Definition friendshipOk (past : list ForumEvent) (f : Friendship) : Prop :=
  fr_pairKey f = pairKey (fr_requesterId f) (fr_addresseeId f) /\ fr_requesterId f <> fr_addresseeId f /\
  (fr_status f = fs_accepted <-> is_Some (fr_acceptedAt f)) /\ (fr_status f = fs_accepted -> EvAccept (fr_addresseeId f) (fr_id f) ∈ past).

Definition friendshipsInv (past : list ForumEvent) (s : Forum) : Prop :=
  NoDup (map rid (g_friendships s)) /\ (forall f, f ∈ g_friendships s -> exists n, (n < g_next s)%N /\ fr_id f = uuidv7 n) /\
  NoDup (map fr_pairKey (g_friendships s)) /\ forall f, f ∈ g_friendships s -> friendshipOk past f.

Lemma friendshipOk_past past e f : friendshipOk past f -> friendshipOk (past ++ [e]) f.
Proof. intros (A & B & C & D). do 3 (split; [done|]). intros Hs. apply elem_of_app. left. auto. Qed.

Lemma friendships_frame past e s s' : frame g_friendships s s' -> friendshipsInv past s -> friendshipsInv (past ++ [e]) s'.
Proof.
  intros [E Hn] (A & B & C & D). unfold friendshipsInv. rewrite E. split_and!; [done| |done|intros f Hf; by apply friendshipOk_past, D].
  intros f Hf. destruct (B f Hf) as (n & ? & ?). exists n. split; [lia|done].
Qed.

Lemma NoDup_map_snoc {A B} (f : A -> B) l x : NoDup (map f l) -> (forall y, y ∈ l -> f y <> f x) -> NoDup (map f (l ++ [x])).
Proof.
  intros Hn Hx. rewrite map_app. apply NoDup_app. split_and!; [done| |apply NoDup_singleton]. intros z Hz ->%list_elem_of_singleton.
  apply list_elem_of_In, in_map_iff in Hz as (y & Ey & Hy%list_elem_of_In). by apply (Hx y).
Qed.

Lemma friendships_befriend past userId targetId s : friendshipsInv past s ->
  friendshipsInv (past ++ [EvBefriend userId targetId]) (snd (requestFriend userId targetId s)).
Proof.
  intros Hinv. assert (friendshipsInv (past ++ [EvBefriend userId targetId]) s) as Hs by (by eapply friendships_frame).
  unfold requestFriend, mbind, M_bind, gets, throwIf. destruct (bool_decide_reflect (userId = targetId)) as [|Hne]; [done|]. simpl.
  destruct (friendTarget targetId s); [|done]. simpl. destruct (findFirst _ _) as [f|] eqn:E; [done|]. simpl. destruct Hs as (A & B & C & D). split_and!; simpl.
  - apply NoDup_map_snoc; [done|]. intros y Hy Ey. destruct (B y Hy) as (n & Hn & En). unfold rid, Friendship_row in Ey. simpl in Ey. rewrite En in Ey.
    apply uuidv7_inj in Ey. lia.
  - intros f [Hf|Hf]%elem_of_app; [destruct (B f Hf) as (n & ? & ?); exists n; split; [lia|done]|]. apply list_elem_of_singleton in Hf as ->.
    exists (g_next s). split; [lia|done].
  - apply NoDup_map_snoc; [done|]. intros y Hy. simpl. eapply findFirst_none in E; [|done]. by apply bool_decide_eq_false in E.
  - intros f [Hf|Hf]%elem_of_app; [auto|]. apply list_elem_of_singleton in Hf as ->. do 2 (split; [done|]). split; [|done]. split; [done|by intros [? ?]].
Qed.

Lemma friendships_accept past userId id s : friendshipsInv past s -> friendshipsInv (past ++ [EvAccept userId id]) (snd (acceptFriend userId id s)).
Proof.
  intros Hinv. assert (friendshipsInv (past ++ [EvAccept userId id]) s) as Hs by (by eapply friendships_frame).
  unfold acceptFriend, mbind, M_bind, gets, orThrow. destruct (findFirst _ _) as [r|] eqn:E; [|done]. simpl. destruct Hs as (A & B & C & D).
  apply findFirst_some in E as [Hr Hb]. rewrite !andb_true_iff, !bool_decide_eq_true in Hb. destruct Hb as [[Hid Hu] Hp].
  assert (forall f, f ∈ updId (fr_id r) (acceptedNow (g_now s)) (g_friendships s) -> f ∈ g_friendships s \/ f = acceptedNow (g_now s) r) as Hel.
  { intros f [Hf|(y & Hy & ->)]%updFirst_elem; [by left|]. right. apply findFirst_some in Hy as [Hy Ey%bool_decide_eq_true].
    assert (y = r) as -> by (by eapply (NoDup_map_inj rid)). done. }
  split_and!; simpl.
  - by rewrite updId_rids.
  - intros f [Hf| ->]%Hel; [auto|]. exact (B r Hr).
  - by rewrite map_updId.
  - intros f [Hf| ->]%Hel; [auto|]. destruct (D r Hr) as (D1 & D2 & _ & _). do 2 (split; [done|]). split; [split; [by eauto|done]|]. intros _. simpl. rewrite Hu, Hid.
    apply elem_of_app. right. by apply list_elem_of_singleton.
Qed.

Lemma friendships_unfriend past userId id s : friendshipsInv past s -> friendshipsInv (past ++ [EvUnfriend userId id]) (snd (removeFriend userId id s)).
Proof.
  intros Hinv. assert (friendshipsInv (past ++ [EvUnfriend userId id]) s) as Hs by (by eapply friendships_frame).
  unfold removeFriend, mbind, M_bind, gets, orThrow. destruct (findFirst _ _) as [r|]; [|done]. simpl. destruct Hs as (A & B & C & D).
  split_and!; simpl; [by apply NoDup_map_filter| |by apply NoDup_map_filter|]; intros f [Hf%list_elem_of_In _]%list_elem_of_In%filter_In; auto.
Qed.

Lemma friendships_step past e s : friendshipsInv past s -> friendshipsInv (past ++ [e]) (serveForum s e).
Proof.
  intros Hs. destruct e; simpl; try (by apply friendships_befriend); try (by apply friendships_accept); try (by apply friendships_unfriend);
    (eapply friendships_frame; [|exact Hs]); try (split; [done|simpl; lia]); first [apply frame_run|apply frame_validated];
    first [apply frame_ticket|apply frame_replyUser|apply frame_replyStaff|apply frame_updateTicket|apply frame_removeTicket|apply frame_submit|apply frame_moderate|apply frame_show].
Qed.

Lemma friendIds_elem s u v : v ∈ friendIds u s <-> exists f, f ∈ g_friendships s /\ fr_status f = fs_accepted /\ takesPart u f = true /\ otherOf u f = v.
Proof.
  unfold friendIds. rewrite list_elem_of_In, in_map_iff. setoid_rewrite filter_In. setoid_rewrite andb_true_iff. setoid_rewrite bool_decide_eq_true.
  setoid_rewrite <- list_elem_of_In. naive_solver.
Qed.

Lemma otherOf_swap u f : fr_requesterId f <> fr_addresseeId f -> takesPart u f = true -> takesPart (otherOf u f) f = true /\ otherOf (otherOf u f) f = u.
Proof.
  unfold takesPart, otherOf. rewrite !orb_true_iff, !bool_decide_eq_true. intros Hne.
  destruct (bool_decide_reflect (fr_requesterId f = u)) as [<-|Hn].
  - intros _. rewrite bool_decide_eq_false_2 by done. auto.
  - intros [?|<-]; [done|]. rewrite bool_decide_eq_true_2 by done. auto.
Qed.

★ ★ ★ ★

**Assigned task:** Copy every line of the records word for word.

**Solution for this problem:**
Definition friendshipOk (past : list ForumEvent) (f : Friendship) : Prop :=
  fr_pairKey f = pairKey (fr_requesterId f) (fr_addresseeId f) /\ fr_requesterId f <> fr_addresseeId f /\
  (fr_status f = fs_accepted <-> is_Some (fr_acceptedAt f)) /\ (fr_status f = fs_accepted -> EvAccept (fr_addresseeId f) (fr_id f) ∈ past).

Definition friendshipsInv (past : list ForumEvent) (s : Forum) : Prop :=
  NoDup (map rid (g_friendships s)) /\ (forall f, f ∈ g_friendships s -> exists n, (n < g_next s)%N /\ fr_id f = uuidv7 n) /\
  NoDup (map fr_pairKey (g_friendships s)) /\ forall f, f ∈ g_friendships s -> friendshipOk past f.

Lemma friendshipOk_past past e f : friendshipOk past f -> friendshipOk (past ++ [e]) f.
Proof. intros (A & B & C & D). do 3 (split; [done|]). intros Hs. apply elem_of_app. left. auto. Qed.

Lemma friendships_frame past e s s' : frame g_friendships s s' -> friendshipsInv past s -> friendshipsInv (past ++ [e]) s'.
Proof.
  intros [E Hn] (A & B & C & D). unfold friendshipsInv. rewrite E. split_and!; [done| |done|intros f Hf; by apply friendshipOk_past, D].
  intros f Hf. destruct (B f Hf) as (n & ? & ?). exists n. split; [lia|done].
Qed.

Lemma NoDup_map_snoc {A B} (f : A -> B) l x : NoDup (map f l) -> (forall y, y ∈ l -> f y <> f x) -> NoDup (map f (l ++ [x])).
Proof.
  intros Hn Hx. rewrite map_app. apply NoDup_app. split_and!; [done| |apply NoDup_singleton]. intros z Hz ->%list_elem_of_singleton.
  apply list_elem_of_In, in_map_iff in Hz as (y & Ey & Hy%list_elem_of_In). by apply (Hx y).
Qed.

Lemma friendships_befriend past userId targetId s : friendshipsInv past s ->
  friendshipsInv (past ++ [EvBefriend userId targetId]) (snd (requestFriend userId targetId s)).
Proof.
  intros Hinv. assert (friendshipsInv (past ++ [EvBefriend userId targetId]) s) as Hs by (by eapply friendships_frame).
  unfold requestFriend, mbind, M_bind, gets, throwIf. destruct (bool_decide_reflect (userId = targetId)) as [|Hne]; [done|]. simpl.
  destruct (friendTarget targetId s); [|done]. simpl. destruct (findFirst _ _) as [f|] eqn:E; [done|]. simpl. destruct Hs as (A & B & C & D). split_and!; simpl.
  - apply NoDup_map_snoc; [done|]. intros y Hy Ey. destruct (B y Hy) as (n & Hn & En). unfold rid, Friendship_row in Ey. simpl in Ey. rewrite En in Ey.
    apply uuidv7_inj in Ey. lia.
  - intros f [Hf|Hf]%elem_of_app; [destruct (B f Hf) as (n & ? & ?); exists n; split; [lia|done]|]. apply list_elem_of_singleton in Hf as ->.
    exists (g_next s). split; [lia|done].
  - apply NoDup_map_snoc; [done|]. intros y Hy. simpl. eapply findFirst_none in E; [|done]. by apply bool_decide_eq_false in E.
  - intros f [Hf|Hf]%elem_of_app; [auto|]. apply list_elem_of_singleton in Hf as ->. do 2 (split; [done|]). split; [|done]. split; [done|by intros [? ?]].
Qed.

Lemma friendships_accept past userId id s : friendshipsInv past s -> friendshipsInv (past ++ [EvAccept userId id]) (snd (acceptFriend userId id s)).
Proof.
  intros Hinv. assert (friendshipsInv (past ++ [EvAccept userId id]) s) as Hs by (by eapply friendships_frame).
  unfold acceptFriend, mbind, M_bind, gets, orThrow. destruct (findFirst _ _) as [r|] eqn:E; [|done]. simpl. destruct Hs as (A & B & C & D).
  apply findFirst_some in E as [Hr Hb]. rewrite !andb_true_iff, !bool_decide_eq_true in Hb. destruct Hb as [[Hid Hu] Hp].
  assert (forall f, f ∈ updId (fr_id r) (acceptedNow (g_now s)) (g_friendships s) -> f ∈ g_friendships s \/ f = acceptedNow (g_now s) r) as Hel.
  { intros f [Hf|(y & Hy & ->)]%updFirst_elem; [by left|]. right. apply findFirst_some in Hy as [Hy Ey%bool_decide_eq_true].
    assert (y = r) as -> by (by eapply (NoDup_map_inj rid)). done. }
  split_and!; simpl.
  - by rewrite updId_rids.
  - intros f [Hf| ->]%Hel; [auto|]. exact (B r Hr).
  - by rewrite map_updId.
  - intros f [Hf| ->]%Hel; [auto|]. destruct (D r Hr) as (D1 & D2 & _ & _). do 2 (split; [done|]). split; [split; [by eauto|done]|]. intros _. simpl. rewrite Hu, Hid.
    apply elem_of_app. right. by apply list_elem_of_singleton.
Qed.

Lemma friendships_unfriend past userId id s : friendshipsInv past s -> friendshipsInv (past ++ [EvUnfriend userId id]) (snd (removeFriend userId id s)).
Proof.
  intros Hinv. assert (friendshipsInv (past ++ [EvUnfriend userId id]) s) as Hs by (by eapply friendships_frame).
  unfold removeFriend, mbind, M_bind, gets, orThrow. destruct (findFirst _ _) as [r|]; [|done]. simpl. destruct Hs as (A & B & C & D).
  split_and!; simpl; [by apply NoDup_map_filter| |by apply NoDup_map_filter|]; intros f [Hf%list_elem_of_In _]%list_elem_of_In%filter_In; auto.
Qed.

Lemma friendships_step past e s : friendshipsInv past s -> friendshipsInv (past ++ [e]) (serveForum s e).
Proof.
  intros Hs. destruct e; simpl; try (by apply friendships_befriend); try (by apply friendships_accept); try (by apply friendships_unfriend);
    (eapply friendships_frame; [|exact Hs]); try (split; [done|simpl; lia]); first [apply frame_run|apply frame_validated];
    first [apply frame_ticket|apply frame_replyUser|apply frame_replyStaff|apply frame_updateTicket|apply frame_removeTicket|apply frame_submit|apply frame_moderate|apply frame_show].
Qed.

Lemma friendIds_elem s u v : v ∈ friendIds u s <-> exists f, f ∈ g_friendships s /\ fr_status f = fs_accepted /\ takesPart u f = true /\ otherOf u f = v.
Proof.
  unfold friendIds. rewrite list_elem_of_In, in_map_iff. setoid_rewrite filter_In. setoid_rewrite andb_true_iff. setoid_rewrite bool_decide_eq_true.
  setoid_rewrite <- list_elem_of_In. naive_solver.
Qed.

Lemma otherOf_swap u f : fr_requesterId f <> fr_addresseeId f -> takesPart u f = true -> takesPart (otherOf u f) f = true /\ otherOf (otherOf u f) f = u.
Proof.
  unfold takesPart, otherOf. rewrite !orb_true_iff, !bool_decide_eq_true. intros Hne.
  destruct (bool_decide_reflect (fr_requesterId f = u)) as [<-|Hn].
  - intros _. rewrite bool_decide_eq_false_2 by done. auto.
  - intros [?|<-]; [done|]. rewrite bool_decide_eq_true_2 by done. auto.
Qed.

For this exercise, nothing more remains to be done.